-- INSTRUCTIONS FOR THE TASK --
Copy each line of the records below that mentions the word "ReadFile".

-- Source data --
● ● ● ● ● ● ●

(* ===== verification/UnicodeText.v ===== *)
(** * [pkg/stringutils/unicode.go], [pkg/releases/specifiers.go]: text forms

    The normal forms under which titles, codecs and sources are compared. *)

From Stdlib Require Import ZArith Lia Ascii.
From stdpp Require Import base numbers list strings gmap sorting.
From S2P Require Import Prelude.
From S2P Require Import GoStrings.
From S2P Require Import Normalizer.

Open Scope qui_scope.

(** What the Unicode tables and [golang.org/x/text] provide:
    [transform.String] of NFKD without the nonspacing marks, which may fail,
    and [unicode.IsLetter || unicode.IsDigit]. *)
Class UnicodeTables := {
  nfkd_without_marks : string → option string;
  is_letter_or_digit : Z → bool;
}.

(** The tables restricted to ASCII. *)
Definition AsciiTables : UnicodeTables := {|
  nfkd_without_marks := Some;
  is_letter_or_digit r :=
    ((48 <=? r) && (r <=? 57) || (65 <=? r) && (r <=? 90) || (97 <=? r) && (r <=? 122))%Z |}.

(** The replacements [normalizeUnicodeInner] makes, in order. *)
Definition nordic_replacements : list (string * string) :=
  [("æ", "ae"); ("Æ", "AE"); ("œ", "oe"); ("Œ", "OE"); ("ø", "o"); ("Ø", "O"); ("ß", "ss");
   ("ð", "d"); ("Ð", "D"); ("þ", "th"); ("Þ", "TH")].

Section text.
Context `{!UnicodeCase, !UnicodeTables}.

(** [NormalizeUnicode] is [normalizeUnicodeInner] behind a transparent cache. *)
Definition normalizeUnicodeInner (s : string) : string :=
  let s := foldl (λ s r, ReplaceAll s r.1 r.2) s nordic_replacements in
  match nfkd_without_marks s with Some result => result | None => s end.

(** [normalized]: what [NormalizeForMatching] returns, behind its cache. *)
Definition anime_symbols : list string :=
  ["★"; "☆"; "✩"; "✭"; "✯"; "✰"; "✦"; "✧"; "◆"; "◇"; "■"; "□"; "●"; "○"; "◎"; "♪"; "♫"; "♬"; "♩"; "♡";
   "♥"; "・"; "･"; "·"; "•"].

(** The replacements of [normalized], in order.  The symbols of the replacer
    are distinct runes, so replacing one after the other is the same. *)
Definition matching_replacements : list (string * string) :=
  [("'", ""); ("’", ""); ("‘", ""); ("ʼ", ""); ("`", ""); (":", ""); (",", " "); ("&", " and ");
   ("-", " ")] ++ ((λ sym, (sym, " ")) <$> anime_symbols).

Definition NormalizeForMatching (s : string) : string :=
  let s := ToLower (TrimSpace (normalizeUnicodeInner s)) in
  let s := foldl (λ s r, ReplaceAll s r.1 r.2) s matching_replacements in
  Join (Fields s) " ".

(** ** Specifiers of a release *)

Definition videoCodecAliases : gmap string string :=
  list_to_map [("X264", "AVC"); ("H.264", "AVC"); ("H264", "AVC"); ("AVC", "AVC");
               ("X265", "HEVC"); ("H.265", "HEVC"); ("H265", "HEVC"); ("HEVC", "HEVC")].

Definition NormalizeVideoCodec (codec : string) : string :=
  let upper := ToUpper (TrimSpace codec) in default upper (videoCodecAliases !! upper).

(** The first occurrences of the elements of [l]. *)
Definition keep_first (l : list string) : list string :=
  reverse (foldl (λ acc x, if bool_decide (x ∈ acc) then acc else x :: acc) [] l).

Definition JoinNormalizedCodecSlice (slice : list string) : string :=
  Join (sort_strings (keep_first (NormalizeVideoCodec <$> slice))) " ".

Definition sourceAliases : gmap string string :=
  list_to_map [("WEB-DL", "WEBDL"); ("WEBDL", "WEBDL"); ("WEB-RIP", "WEBRIP");
               ("WEBRIP", "WEBRIP"); ("WEB", "WEB")].

Definition NormalizeSource (source : string) : string :=
  let upper := ToUpper (TrimSpace source) in default upper (sourceAliases !! upper).
End text.
Lemma elem_of_category_update r allow live snapshot u :
  normal_keys TrimSpace snapshot →
  u ∈ omap (category_update allow live) (range r 2 snapshot) ↔
  allow = true ∧ ∃ snap c, snapshot !! cu_Name u = Some snap ∧ live !! cu_Name u = Some c ∧
    cu_CurrentPath u = lc_SavePath c ∧ cu_DesiredPath u = TrimSpace (csn_SavePath snap) ∧
    cu_DesiredPath u ≠ cu_CurrentPath u.
Proof.
  intros Hn. rewrite elem_of_omap. unfold category_update. split.
  - intros ([k v] & Hin & Hf). apply elem_of_range in Hin.
    destruct (Hn k v Hin) as [Hk Hne]. simpl in Hf.
    rewrite Hk, bool_decide_false in Hf by done.
    destruct (live !! k) as [c|] eqn:E; [|done].
    destruct allow; [|done]. simpl in Hf. case_bool_decide; [done|]. simplify_eq/=. eauto 10.
  - destruct u as [k cp dp]. simpl. intros (-> & v & c & Hv & Hc & -> & -> & Hd).
    exists (k, v). rewrite elem_of_range. split; [done|]. simpl.
    destruct (Hn k v Hv) as [-> Hne]. rewrite bool_decide_false by done. rewrite Hc.
    by rewrite bool_decide_false.
Qed.

Lemma elem_of_tag_create r (live snapshot : gmap string unit) spec :
  normal_keys TrimSpace snapshot →
  spec ∈ omap (tag_create live) (range r 4 snapshot) ↔
  is_Some (snapshot !! ts_Name spec) ∧ live !! ts_Name spec = None.
Proof.
  intros Hn. rewrite elem_of_omap. unfold tag_create. split.
  - intros ([k v] & Hin & Hf). apply elem_of_range in Hin.
    destruct (Hn k v Hin) as [Hk Hne]. simpl in Hf.
    rewrite Hk, bool_decide_false in Hf by done.
    destruct (live !! k) eqn:E; simplify_eq/=. eauto.
  - destruct spec as [k]. simpl. intros [[v Hv] Hl]. exists (k, v).
    rewrite elem_of_range. split; [done|]. simpl.
    destruct (Hn k v Hv) as [-> Hne]. by rewrite bool_decide_false, Hl.
Qed.

Lemma elem_of_if_list {A} (b : bool) (l : list A) x :
  x ∈ (if b then l else []) ↔ b = true ∧ x ∈ l.
Proof. destruct b; [tauto|]. rewrite elem_of_nil. intuition congruence. Qed.

Section torrent_members.
Context `{!UnicodeCase}.

Lemma elem_of_torrent_add r live snapshot spec :
  normal_keys normalizeLowerTrim snapshot →
  spec ∈ omap (torrent_add live) (range r 6 snapshot) ↔
  ∃ k t, snapshot !! k = Some t ∧ live !! k = None ∧
    spec = MkTorrentSpec (snapshotTorrentToManifestItem t).
Proof.
  intros Hn. rewrite elem_of_omap. unfold torrent_add. split.
  - intros ([k v] & Hin & Hf). apply elem_of_range in Hin.
    destruct (Hn k v Hin) as [Hk Hne]. simpl in Hf.
    rewrite Hk, bool_decide_false in Hf by done.
    destruct (live !! k) eqn:E; simplify_eq/=. eauto.
  - intros (k & t & Hk & Hl & ->). exists (k, t).
    rewrite elem_of_range. split; [done|]. simpl.
    destruct (Hn k t Hk) as [-> Hne]. by rewrite bool_decide_false, Hl.
Qed.
(* ===== verification/RestoreExec.v ===== *)
(** * [internal/backups/restore_execute.go]: executing a restore plan

    The executor drives three mutators (categories, tags, torrents) and reads
    torrent blobs from disk.  Those are services outside this component, so
    they are the operations of the class [RestoreBackend] over a world [W];
    the functions below thread the world, the summary of applied operations
    and the recorded errors through a state monad, as the Go code does with
    its pointers to [applied] and [errs]. *)

From Stdlib Require Import ZArith Lia Ascii.
From stdpp Require Import base numbers list strings pretty gmap sorting.
From S2P Require Import Prelude.
From S2P Require Import GoStrings.
From S2P Require Import GoPath.
From S2P Require Import Normalizer.
From S2P Require Import RestorePlan.

Open Scope qui_scope.

(** ** Data *)

Record RestoreOptions := MkRestoreOptions {
  ro_DryRun : bool; ro_StartPaused : bool; ro_SkipHashCheck : bool;
  ro_AutoResumeVerified : bool; ro_ExcludeHashes : list string }.

Record RestoreError := MkRestoreError {
  re_Operation : string; re_Target : string; re_Message : string }.

(** [RestoreApplied] with its three nested summaries laid out flat. *)
Record RestoreApplied := MkRestoreApplied {
  ap_CategoriesCreated : list string; ap_CategoriesUpdated : list string;
  ap_CategoriesDeleted : list string;
  ap_TagsCreated : list string; ap_TagsDeleted : list string;
  ap_TorrentsAdded : list string; ap_TorrentsUpdated : list string;
  ap_TorrentsDeleted : list string }.

Definition no_applied : RestoreApplied := MkRestoreApplied [] [] [] [] [] [] [] [].

Record RestoreResult := MkRestoreResult {
  rr_Mode : string; rr_RunID : Z; rr_InstanceID : Z; rr_DryRun : bool;
  rr_Plan : RestorePlan; rr_Applied : RestoreApplied; rr_Warnings : list string;
  rr_Errors : list RestoreError }.

(** The outcome of [os.ReadFile]. *)
Inductive file_result :=
| FileData (data : string)
| FileNotExist (msg : string)
| FileError (msg : string).

(** ** The services the executor calls

    Every mutation returns the new world and [None], or an error.  [ctx_Err]
    is [ctx.Err()], which may change between two calls. *)
Class RestoreBackend (W : Type) := {
  live_reader : W → backupReader;
  ctx_Err : W → W * option string;
  CreateCategory : W → Z → string → string → W * option string;
  EditCategory : W → Z → string → string → W * option string;
  RemoveCategories : W → Z → list string → W * option string;
  CreateTags : W → Z → list string → W * option string;
  DeleteTags : W → Z → list string → W * option string;
  AddTorrent : W → Z → string → gmap string string → W * option string;
  SetCategory : W → Z → list string → string → W * option string;
  SetTags : W → Z → list string → string → W * option string;
  BulkAction : W → Z → list string → string → W * option string;
  ResumeWhenComplete : W → Z → list string → W;
  ReadFile : W → string → file_result;
}.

● ● ● ● ● ● ●

-- TASK OUTPUT --
(** The outcome of [os.ReadFile]. *)
  ReadFile : W → string → file_result;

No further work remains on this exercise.